START INFORMATION PROVIDED

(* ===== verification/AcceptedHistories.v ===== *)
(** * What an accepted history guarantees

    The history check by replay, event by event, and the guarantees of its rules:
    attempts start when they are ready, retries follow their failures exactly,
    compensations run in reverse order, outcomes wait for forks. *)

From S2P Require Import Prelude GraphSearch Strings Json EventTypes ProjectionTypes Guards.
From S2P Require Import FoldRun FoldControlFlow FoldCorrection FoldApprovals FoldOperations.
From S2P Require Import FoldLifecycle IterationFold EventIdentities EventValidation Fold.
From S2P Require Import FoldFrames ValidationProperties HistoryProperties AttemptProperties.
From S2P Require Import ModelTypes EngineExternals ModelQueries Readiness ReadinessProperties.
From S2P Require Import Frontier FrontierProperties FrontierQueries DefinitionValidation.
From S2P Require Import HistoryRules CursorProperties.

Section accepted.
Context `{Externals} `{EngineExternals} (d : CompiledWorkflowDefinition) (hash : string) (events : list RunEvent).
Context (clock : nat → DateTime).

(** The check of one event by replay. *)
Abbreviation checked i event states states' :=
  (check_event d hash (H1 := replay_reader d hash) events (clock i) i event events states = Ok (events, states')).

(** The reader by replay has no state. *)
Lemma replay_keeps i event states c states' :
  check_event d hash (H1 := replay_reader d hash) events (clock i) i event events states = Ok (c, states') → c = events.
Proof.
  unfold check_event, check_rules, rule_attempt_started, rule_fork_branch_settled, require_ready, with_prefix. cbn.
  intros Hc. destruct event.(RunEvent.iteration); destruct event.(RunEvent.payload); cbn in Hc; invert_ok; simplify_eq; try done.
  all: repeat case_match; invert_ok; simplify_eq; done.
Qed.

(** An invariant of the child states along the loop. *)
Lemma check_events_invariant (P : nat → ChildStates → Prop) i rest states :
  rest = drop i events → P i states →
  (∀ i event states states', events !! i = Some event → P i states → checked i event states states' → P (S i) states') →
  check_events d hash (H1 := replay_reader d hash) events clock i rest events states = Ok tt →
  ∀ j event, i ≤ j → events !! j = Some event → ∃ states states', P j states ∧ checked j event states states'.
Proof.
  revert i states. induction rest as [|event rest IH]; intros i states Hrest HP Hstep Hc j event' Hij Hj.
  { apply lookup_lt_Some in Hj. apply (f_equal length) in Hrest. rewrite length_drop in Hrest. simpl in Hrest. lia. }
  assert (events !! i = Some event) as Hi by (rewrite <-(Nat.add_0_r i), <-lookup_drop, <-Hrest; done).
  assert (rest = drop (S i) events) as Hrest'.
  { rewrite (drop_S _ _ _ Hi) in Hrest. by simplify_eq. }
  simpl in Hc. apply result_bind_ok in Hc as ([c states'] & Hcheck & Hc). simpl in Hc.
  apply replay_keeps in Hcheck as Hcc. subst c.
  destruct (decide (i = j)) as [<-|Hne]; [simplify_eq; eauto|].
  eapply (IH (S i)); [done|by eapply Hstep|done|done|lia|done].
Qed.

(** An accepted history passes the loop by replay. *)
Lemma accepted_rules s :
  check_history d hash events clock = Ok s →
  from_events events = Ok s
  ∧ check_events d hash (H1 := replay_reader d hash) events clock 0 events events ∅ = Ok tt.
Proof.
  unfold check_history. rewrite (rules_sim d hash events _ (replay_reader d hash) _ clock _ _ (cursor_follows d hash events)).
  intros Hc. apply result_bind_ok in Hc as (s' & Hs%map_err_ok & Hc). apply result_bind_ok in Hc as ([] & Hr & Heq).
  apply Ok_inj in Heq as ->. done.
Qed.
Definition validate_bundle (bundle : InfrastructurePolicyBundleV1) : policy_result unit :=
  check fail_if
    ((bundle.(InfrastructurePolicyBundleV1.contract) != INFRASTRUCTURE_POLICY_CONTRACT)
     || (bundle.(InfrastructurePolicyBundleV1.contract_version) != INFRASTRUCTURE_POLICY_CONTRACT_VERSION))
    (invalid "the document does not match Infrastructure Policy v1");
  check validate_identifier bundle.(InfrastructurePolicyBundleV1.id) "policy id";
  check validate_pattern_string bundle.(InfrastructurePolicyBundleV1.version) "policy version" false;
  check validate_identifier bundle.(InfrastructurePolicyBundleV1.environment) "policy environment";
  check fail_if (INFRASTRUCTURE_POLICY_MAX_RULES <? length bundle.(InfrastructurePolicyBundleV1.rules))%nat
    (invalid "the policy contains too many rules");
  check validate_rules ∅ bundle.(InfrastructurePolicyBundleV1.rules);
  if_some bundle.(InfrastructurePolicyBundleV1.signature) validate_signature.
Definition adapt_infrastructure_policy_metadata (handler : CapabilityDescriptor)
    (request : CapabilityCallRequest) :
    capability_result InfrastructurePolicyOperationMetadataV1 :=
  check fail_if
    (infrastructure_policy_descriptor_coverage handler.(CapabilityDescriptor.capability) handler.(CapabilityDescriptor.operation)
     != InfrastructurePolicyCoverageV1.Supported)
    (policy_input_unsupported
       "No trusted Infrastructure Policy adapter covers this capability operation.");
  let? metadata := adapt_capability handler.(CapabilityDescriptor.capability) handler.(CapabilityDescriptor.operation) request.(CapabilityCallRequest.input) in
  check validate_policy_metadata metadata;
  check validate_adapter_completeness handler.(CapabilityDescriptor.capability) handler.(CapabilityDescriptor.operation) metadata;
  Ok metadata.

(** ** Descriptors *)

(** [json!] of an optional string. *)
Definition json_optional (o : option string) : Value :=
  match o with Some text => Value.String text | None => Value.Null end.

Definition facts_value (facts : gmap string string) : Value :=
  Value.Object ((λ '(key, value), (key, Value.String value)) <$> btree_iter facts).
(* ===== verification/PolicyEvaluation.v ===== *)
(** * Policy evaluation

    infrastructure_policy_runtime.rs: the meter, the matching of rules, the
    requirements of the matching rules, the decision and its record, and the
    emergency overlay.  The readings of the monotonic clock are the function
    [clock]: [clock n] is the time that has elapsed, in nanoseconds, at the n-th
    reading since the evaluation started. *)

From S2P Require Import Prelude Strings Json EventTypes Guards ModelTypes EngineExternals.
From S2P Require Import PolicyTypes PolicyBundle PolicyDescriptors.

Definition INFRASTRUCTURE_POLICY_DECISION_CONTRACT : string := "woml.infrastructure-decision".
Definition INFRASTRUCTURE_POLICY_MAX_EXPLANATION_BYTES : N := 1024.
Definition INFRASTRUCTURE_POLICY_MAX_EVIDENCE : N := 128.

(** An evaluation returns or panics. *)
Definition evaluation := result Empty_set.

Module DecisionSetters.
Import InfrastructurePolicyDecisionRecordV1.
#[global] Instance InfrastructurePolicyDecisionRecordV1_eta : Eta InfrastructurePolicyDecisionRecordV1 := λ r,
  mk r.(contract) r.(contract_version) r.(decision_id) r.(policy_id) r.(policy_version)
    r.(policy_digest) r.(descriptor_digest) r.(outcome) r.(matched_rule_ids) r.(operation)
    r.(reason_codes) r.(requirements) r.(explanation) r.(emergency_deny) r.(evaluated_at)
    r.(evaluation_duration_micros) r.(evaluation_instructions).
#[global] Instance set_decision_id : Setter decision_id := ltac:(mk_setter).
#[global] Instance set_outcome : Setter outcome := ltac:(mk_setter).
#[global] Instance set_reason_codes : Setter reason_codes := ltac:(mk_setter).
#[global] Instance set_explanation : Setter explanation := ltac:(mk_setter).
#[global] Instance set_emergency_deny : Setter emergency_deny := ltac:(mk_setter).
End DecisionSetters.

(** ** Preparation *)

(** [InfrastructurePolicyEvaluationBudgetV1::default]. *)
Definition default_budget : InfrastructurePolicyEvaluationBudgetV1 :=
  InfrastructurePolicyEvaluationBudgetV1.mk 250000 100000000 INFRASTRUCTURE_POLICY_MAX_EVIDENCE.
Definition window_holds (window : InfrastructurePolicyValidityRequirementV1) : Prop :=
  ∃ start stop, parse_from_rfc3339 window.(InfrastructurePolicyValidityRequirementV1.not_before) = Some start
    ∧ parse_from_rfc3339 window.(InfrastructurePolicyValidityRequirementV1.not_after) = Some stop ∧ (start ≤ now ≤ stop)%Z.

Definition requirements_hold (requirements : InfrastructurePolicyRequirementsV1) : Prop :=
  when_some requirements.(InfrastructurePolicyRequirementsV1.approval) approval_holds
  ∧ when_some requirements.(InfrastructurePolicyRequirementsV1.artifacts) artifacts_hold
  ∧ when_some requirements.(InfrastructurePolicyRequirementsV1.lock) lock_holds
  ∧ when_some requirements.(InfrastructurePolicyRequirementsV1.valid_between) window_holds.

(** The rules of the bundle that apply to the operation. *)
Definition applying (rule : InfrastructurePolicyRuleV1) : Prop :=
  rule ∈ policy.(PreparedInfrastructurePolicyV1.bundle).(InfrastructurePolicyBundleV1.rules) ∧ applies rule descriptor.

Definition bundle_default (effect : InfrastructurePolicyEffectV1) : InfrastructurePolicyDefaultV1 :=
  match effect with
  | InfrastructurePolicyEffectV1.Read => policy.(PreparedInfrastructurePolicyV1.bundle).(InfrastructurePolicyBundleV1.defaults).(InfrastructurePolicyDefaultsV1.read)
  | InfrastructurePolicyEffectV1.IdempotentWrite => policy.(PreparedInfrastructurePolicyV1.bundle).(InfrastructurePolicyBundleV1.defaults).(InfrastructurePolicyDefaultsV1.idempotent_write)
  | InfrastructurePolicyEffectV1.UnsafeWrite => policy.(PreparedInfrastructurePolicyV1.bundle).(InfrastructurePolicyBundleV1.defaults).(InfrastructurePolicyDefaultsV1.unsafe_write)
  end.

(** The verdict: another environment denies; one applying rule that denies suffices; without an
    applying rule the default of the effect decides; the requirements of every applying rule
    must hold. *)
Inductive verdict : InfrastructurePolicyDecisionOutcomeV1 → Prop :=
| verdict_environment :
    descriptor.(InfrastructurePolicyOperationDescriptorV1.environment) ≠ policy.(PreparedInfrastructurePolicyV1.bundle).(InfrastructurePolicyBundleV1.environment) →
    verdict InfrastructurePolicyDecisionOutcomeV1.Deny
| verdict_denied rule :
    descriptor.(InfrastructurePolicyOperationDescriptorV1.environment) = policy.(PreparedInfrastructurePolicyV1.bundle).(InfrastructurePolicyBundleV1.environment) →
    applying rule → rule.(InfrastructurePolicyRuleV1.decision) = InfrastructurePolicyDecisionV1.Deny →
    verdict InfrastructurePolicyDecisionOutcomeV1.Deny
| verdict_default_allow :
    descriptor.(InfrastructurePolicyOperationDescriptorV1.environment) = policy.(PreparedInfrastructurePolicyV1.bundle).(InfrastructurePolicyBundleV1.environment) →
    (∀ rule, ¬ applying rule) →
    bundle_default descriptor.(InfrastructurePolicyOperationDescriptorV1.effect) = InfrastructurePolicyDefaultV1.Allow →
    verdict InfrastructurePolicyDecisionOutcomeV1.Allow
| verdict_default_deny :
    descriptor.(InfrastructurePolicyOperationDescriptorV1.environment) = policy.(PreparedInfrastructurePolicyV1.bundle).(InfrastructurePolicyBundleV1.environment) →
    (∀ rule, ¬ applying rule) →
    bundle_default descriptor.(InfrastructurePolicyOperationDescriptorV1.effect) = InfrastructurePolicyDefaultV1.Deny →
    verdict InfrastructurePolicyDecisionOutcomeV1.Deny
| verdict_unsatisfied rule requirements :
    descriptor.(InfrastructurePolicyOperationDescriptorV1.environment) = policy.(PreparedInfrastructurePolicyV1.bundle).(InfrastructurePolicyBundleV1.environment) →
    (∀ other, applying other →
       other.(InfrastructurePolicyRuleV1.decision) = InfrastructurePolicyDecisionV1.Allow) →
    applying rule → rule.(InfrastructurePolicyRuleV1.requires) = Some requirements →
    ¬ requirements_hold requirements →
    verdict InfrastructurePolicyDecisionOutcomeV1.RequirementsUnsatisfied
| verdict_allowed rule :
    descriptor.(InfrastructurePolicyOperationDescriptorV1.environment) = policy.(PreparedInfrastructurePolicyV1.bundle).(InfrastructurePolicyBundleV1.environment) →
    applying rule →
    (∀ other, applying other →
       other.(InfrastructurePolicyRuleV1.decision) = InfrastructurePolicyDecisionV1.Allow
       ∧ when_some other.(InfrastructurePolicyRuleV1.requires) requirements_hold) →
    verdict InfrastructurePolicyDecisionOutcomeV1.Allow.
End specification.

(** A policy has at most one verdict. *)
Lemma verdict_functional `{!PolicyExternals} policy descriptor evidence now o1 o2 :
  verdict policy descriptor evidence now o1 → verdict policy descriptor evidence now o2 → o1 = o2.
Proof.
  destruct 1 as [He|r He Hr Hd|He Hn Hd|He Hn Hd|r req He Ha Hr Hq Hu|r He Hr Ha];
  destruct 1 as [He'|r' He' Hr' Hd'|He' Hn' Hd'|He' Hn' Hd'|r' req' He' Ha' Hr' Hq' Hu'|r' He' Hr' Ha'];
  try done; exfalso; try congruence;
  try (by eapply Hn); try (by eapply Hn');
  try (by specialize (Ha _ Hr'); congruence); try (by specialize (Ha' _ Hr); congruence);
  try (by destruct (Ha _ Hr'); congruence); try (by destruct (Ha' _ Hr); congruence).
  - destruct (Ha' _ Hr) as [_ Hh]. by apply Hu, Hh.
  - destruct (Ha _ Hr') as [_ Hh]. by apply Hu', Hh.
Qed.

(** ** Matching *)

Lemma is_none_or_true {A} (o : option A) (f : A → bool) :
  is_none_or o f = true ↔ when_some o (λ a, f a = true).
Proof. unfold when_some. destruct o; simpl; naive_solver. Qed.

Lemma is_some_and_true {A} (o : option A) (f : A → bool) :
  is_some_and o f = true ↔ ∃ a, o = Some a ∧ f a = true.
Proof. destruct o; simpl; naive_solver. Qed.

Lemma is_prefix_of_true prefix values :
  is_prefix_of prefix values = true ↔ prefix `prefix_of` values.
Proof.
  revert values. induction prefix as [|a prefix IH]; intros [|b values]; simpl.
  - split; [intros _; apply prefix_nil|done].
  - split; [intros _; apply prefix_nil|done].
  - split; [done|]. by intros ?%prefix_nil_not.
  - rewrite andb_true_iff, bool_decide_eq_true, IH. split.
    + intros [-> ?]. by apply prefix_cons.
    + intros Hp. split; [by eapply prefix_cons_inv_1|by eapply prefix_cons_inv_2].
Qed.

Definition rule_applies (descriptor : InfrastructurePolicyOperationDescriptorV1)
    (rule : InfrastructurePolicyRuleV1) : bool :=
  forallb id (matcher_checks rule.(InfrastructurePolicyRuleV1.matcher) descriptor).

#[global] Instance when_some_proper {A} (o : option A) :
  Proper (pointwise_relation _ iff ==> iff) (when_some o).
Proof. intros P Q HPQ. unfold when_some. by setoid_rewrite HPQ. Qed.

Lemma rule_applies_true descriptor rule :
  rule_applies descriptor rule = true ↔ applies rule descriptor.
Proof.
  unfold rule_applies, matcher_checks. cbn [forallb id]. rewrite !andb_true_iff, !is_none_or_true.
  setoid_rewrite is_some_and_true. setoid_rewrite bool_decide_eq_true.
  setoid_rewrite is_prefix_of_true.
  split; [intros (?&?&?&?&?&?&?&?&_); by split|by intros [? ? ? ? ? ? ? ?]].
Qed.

END INFORMATION PROVIDED

PROBLEM TO WORK ON
What do the lines above say from the one containing "Section accepted." down to the one containing "Abbreviation checked i"? Return them exactly, both end lines included, and only them.

SOLUTION FOR THIS EXERCISE
Section accepted.
Context `{Externals} `{EngineExternals} (d : CompiledWorkflowDefinition) (hash : string) (events : list RunEvent).
Context (clock : nat → DateTime).

(** The check of one event by replay. *)
Abbreviation checked i event states states' :=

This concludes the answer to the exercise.